» ABOUT THIS EXERCISE: Lines with "OverflowInitiated" in the records below: say how many there are, and add nothing.
#### TASK INPUTS
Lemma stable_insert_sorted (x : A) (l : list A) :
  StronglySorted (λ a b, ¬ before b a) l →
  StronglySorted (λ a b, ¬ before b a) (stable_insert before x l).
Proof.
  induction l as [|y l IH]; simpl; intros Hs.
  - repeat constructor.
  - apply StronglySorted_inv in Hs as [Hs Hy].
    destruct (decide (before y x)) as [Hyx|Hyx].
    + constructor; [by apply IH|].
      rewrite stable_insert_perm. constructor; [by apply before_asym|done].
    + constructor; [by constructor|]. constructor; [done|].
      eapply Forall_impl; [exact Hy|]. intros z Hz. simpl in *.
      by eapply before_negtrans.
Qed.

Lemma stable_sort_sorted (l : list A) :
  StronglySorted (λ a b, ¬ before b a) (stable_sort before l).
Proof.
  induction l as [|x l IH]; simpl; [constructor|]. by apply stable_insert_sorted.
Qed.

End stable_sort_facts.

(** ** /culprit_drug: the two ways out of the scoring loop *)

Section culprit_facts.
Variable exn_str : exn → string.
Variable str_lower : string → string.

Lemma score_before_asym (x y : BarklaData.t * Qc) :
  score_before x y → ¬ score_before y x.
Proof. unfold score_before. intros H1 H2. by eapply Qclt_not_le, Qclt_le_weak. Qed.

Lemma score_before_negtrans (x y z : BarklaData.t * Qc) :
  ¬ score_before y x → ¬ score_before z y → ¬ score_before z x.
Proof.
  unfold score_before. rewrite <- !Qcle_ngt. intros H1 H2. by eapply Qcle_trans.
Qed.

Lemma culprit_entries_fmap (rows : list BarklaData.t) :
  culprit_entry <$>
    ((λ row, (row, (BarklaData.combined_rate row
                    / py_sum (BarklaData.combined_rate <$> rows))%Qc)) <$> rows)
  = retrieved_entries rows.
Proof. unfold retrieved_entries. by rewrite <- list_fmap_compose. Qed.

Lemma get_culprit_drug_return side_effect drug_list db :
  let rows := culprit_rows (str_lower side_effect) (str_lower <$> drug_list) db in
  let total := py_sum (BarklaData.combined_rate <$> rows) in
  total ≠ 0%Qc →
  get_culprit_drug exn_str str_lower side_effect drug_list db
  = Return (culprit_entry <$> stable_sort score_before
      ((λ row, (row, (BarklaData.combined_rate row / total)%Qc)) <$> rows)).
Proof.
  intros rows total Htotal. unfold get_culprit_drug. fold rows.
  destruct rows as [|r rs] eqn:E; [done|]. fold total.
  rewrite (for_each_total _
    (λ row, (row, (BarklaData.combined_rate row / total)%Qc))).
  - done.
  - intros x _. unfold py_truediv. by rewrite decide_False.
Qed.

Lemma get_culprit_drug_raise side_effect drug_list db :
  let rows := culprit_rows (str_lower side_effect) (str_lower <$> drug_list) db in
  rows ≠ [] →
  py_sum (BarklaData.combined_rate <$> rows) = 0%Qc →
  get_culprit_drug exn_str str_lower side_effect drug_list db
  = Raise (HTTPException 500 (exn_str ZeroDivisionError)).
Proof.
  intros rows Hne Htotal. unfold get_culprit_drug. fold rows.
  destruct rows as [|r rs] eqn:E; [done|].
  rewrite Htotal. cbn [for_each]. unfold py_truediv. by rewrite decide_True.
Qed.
########
#### TASK INPUTS
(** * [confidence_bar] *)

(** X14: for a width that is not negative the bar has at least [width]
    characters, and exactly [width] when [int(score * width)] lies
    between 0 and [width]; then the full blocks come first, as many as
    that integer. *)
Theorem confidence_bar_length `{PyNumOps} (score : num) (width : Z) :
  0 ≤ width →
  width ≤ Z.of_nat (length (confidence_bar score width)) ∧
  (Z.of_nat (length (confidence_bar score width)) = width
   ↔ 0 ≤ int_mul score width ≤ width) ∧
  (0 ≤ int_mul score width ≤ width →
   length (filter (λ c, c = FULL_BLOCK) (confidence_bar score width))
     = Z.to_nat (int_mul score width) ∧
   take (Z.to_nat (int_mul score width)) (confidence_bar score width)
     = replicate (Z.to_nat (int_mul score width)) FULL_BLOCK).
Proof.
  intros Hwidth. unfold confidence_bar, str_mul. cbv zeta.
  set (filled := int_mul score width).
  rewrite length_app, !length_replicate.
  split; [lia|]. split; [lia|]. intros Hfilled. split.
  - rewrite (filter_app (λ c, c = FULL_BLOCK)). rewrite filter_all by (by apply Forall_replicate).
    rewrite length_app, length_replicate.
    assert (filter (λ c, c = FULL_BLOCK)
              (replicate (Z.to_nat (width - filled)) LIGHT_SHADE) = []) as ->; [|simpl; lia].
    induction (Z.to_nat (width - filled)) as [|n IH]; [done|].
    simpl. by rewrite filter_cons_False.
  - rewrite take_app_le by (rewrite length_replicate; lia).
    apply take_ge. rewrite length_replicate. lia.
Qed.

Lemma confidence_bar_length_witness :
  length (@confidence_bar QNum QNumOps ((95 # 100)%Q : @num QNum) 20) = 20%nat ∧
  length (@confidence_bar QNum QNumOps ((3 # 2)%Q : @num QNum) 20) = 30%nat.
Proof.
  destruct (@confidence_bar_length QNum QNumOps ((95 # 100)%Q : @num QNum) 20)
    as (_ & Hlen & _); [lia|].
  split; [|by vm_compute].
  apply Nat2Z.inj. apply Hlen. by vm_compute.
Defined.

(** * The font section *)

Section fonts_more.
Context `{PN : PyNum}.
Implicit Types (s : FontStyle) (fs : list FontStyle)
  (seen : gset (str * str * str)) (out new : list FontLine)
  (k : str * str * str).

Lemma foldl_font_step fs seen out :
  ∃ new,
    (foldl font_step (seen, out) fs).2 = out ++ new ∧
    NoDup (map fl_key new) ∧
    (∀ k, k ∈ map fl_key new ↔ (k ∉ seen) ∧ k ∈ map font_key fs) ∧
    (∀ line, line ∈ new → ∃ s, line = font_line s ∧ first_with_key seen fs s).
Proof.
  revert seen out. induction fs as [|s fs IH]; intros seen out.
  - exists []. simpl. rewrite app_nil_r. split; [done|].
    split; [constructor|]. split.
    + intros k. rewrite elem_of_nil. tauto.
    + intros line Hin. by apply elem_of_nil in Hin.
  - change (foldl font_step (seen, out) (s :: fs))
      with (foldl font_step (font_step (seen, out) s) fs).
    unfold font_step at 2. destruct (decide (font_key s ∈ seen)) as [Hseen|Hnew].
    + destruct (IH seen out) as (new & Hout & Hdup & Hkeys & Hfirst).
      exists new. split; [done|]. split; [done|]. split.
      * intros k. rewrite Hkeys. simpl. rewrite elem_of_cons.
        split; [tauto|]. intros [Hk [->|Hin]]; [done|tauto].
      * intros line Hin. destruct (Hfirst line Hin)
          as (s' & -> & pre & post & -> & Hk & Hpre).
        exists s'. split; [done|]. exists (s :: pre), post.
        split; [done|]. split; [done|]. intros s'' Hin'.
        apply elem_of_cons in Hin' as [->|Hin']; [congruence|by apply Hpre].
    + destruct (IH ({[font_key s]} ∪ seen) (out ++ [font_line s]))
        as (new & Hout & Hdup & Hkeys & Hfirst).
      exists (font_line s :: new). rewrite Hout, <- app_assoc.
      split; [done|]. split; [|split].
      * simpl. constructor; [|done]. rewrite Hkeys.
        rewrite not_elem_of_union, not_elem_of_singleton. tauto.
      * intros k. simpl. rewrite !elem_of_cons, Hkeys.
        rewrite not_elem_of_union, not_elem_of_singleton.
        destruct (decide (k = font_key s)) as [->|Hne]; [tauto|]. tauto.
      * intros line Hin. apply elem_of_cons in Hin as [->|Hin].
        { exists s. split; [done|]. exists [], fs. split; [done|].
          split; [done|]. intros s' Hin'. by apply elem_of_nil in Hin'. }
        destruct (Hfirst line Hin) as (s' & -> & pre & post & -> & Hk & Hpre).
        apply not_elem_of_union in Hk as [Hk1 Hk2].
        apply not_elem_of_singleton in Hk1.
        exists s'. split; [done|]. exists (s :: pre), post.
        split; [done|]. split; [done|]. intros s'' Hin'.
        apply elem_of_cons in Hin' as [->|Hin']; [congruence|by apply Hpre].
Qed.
########
#### TASK INPUTS
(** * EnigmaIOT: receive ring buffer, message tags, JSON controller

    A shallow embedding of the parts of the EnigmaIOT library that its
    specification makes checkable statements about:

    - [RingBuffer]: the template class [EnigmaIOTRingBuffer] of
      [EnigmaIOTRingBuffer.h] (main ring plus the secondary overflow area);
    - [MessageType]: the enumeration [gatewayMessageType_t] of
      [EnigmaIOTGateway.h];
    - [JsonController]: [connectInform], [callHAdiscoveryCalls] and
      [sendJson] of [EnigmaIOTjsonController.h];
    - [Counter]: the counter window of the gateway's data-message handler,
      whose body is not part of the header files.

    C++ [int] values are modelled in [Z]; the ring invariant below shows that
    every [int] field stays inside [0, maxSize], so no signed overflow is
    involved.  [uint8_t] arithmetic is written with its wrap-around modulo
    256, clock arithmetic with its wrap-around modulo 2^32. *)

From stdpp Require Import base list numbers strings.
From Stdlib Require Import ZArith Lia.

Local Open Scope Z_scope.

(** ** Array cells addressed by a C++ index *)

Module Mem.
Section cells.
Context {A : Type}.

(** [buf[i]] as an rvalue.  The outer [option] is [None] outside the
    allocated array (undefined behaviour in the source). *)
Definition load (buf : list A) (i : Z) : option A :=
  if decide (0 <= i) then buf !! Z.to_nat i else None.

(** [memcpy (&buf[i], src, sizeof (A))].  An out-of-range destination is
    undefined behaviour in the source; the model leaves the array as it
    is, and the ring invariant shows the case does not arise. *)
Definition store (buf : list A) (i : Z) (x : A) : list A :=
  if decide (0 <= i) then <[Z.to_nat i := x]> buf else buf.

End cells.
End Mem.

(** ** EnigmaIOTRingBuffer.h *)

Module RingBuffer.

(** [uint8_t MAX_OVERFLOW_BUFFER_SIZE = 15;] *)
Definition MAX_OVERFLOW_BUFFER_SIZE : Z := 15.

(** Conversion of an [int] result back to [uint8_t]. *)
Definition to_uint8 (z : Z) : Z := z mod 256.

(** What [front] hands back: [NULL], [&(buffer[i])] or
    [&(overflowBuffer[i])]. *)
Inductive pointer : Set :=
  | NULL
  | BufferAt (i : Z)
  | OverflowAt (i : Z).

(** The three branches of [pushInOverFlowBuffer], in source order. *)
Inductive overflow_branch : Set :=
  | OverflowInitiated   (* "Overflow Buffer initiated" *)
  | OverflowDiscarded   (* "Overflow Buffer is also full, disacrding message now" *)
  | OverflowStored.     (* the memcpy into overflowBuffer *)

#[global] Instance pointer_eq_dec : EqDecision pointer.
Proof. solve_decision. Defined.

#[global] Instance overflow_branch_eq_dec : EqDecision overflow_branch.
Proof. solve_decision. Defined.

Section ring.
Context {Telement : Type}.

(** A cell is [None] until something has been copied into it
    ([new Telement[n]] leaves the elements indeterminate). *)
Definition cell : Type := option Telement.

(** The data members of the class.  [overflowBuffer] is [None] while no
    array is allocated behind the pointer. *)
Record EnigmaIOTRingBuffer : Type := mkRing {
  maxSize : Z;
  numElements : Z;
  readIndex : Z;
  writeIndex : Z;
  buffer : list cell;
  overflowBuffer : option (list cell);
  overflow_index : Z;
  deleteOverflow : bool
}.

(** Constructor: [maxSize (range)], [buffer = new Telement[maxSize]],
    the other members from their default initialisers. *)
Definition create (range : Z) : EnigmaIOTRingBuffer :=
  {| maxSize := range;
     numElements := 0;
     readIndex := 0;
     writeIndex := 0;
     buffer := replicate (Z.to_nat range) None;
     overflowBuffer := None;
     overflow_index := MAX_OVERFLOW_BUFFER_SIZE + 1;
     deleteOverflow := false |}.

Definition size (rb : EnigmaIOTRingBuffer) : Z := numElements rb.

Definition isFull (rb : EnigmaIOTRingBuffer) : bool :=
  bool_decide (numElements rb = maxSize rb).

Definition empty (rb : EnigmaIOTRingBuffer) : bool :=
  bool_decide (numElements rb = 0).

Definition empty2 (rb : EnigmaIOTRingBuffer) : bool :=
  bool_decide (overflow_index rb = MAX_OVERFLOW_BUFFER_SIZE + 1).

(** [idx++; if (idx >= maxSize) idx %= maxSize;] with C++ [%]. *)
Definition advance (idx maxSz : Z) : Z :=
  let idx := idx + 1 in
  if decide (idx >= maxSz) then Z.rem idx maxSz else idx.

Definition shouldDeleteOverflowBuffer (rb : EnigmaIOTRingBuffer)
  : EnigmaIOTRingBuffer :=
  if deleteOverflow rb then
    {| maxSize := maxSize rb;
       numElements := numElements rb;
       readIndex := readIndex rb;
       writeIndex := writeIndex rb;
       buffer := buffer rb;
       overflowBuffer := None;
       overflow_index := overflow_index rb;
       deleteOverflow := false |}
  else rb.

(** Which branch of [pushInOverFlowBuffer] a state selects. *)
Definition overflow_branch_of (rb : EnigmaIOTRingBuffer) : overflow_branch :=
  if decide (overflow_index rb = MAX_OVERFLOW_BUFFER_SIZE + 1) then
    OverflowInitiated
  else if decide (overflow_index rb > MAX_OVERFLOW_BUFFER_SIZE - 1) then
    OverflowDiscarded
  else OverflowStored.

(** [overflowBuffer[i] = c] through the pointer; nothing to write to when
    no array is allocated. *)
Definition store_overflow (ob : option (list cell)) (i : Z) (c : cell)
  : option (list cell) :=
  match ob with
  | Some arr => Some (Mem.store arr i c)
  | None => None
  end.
########
» COMPLETED EXERCISE: 2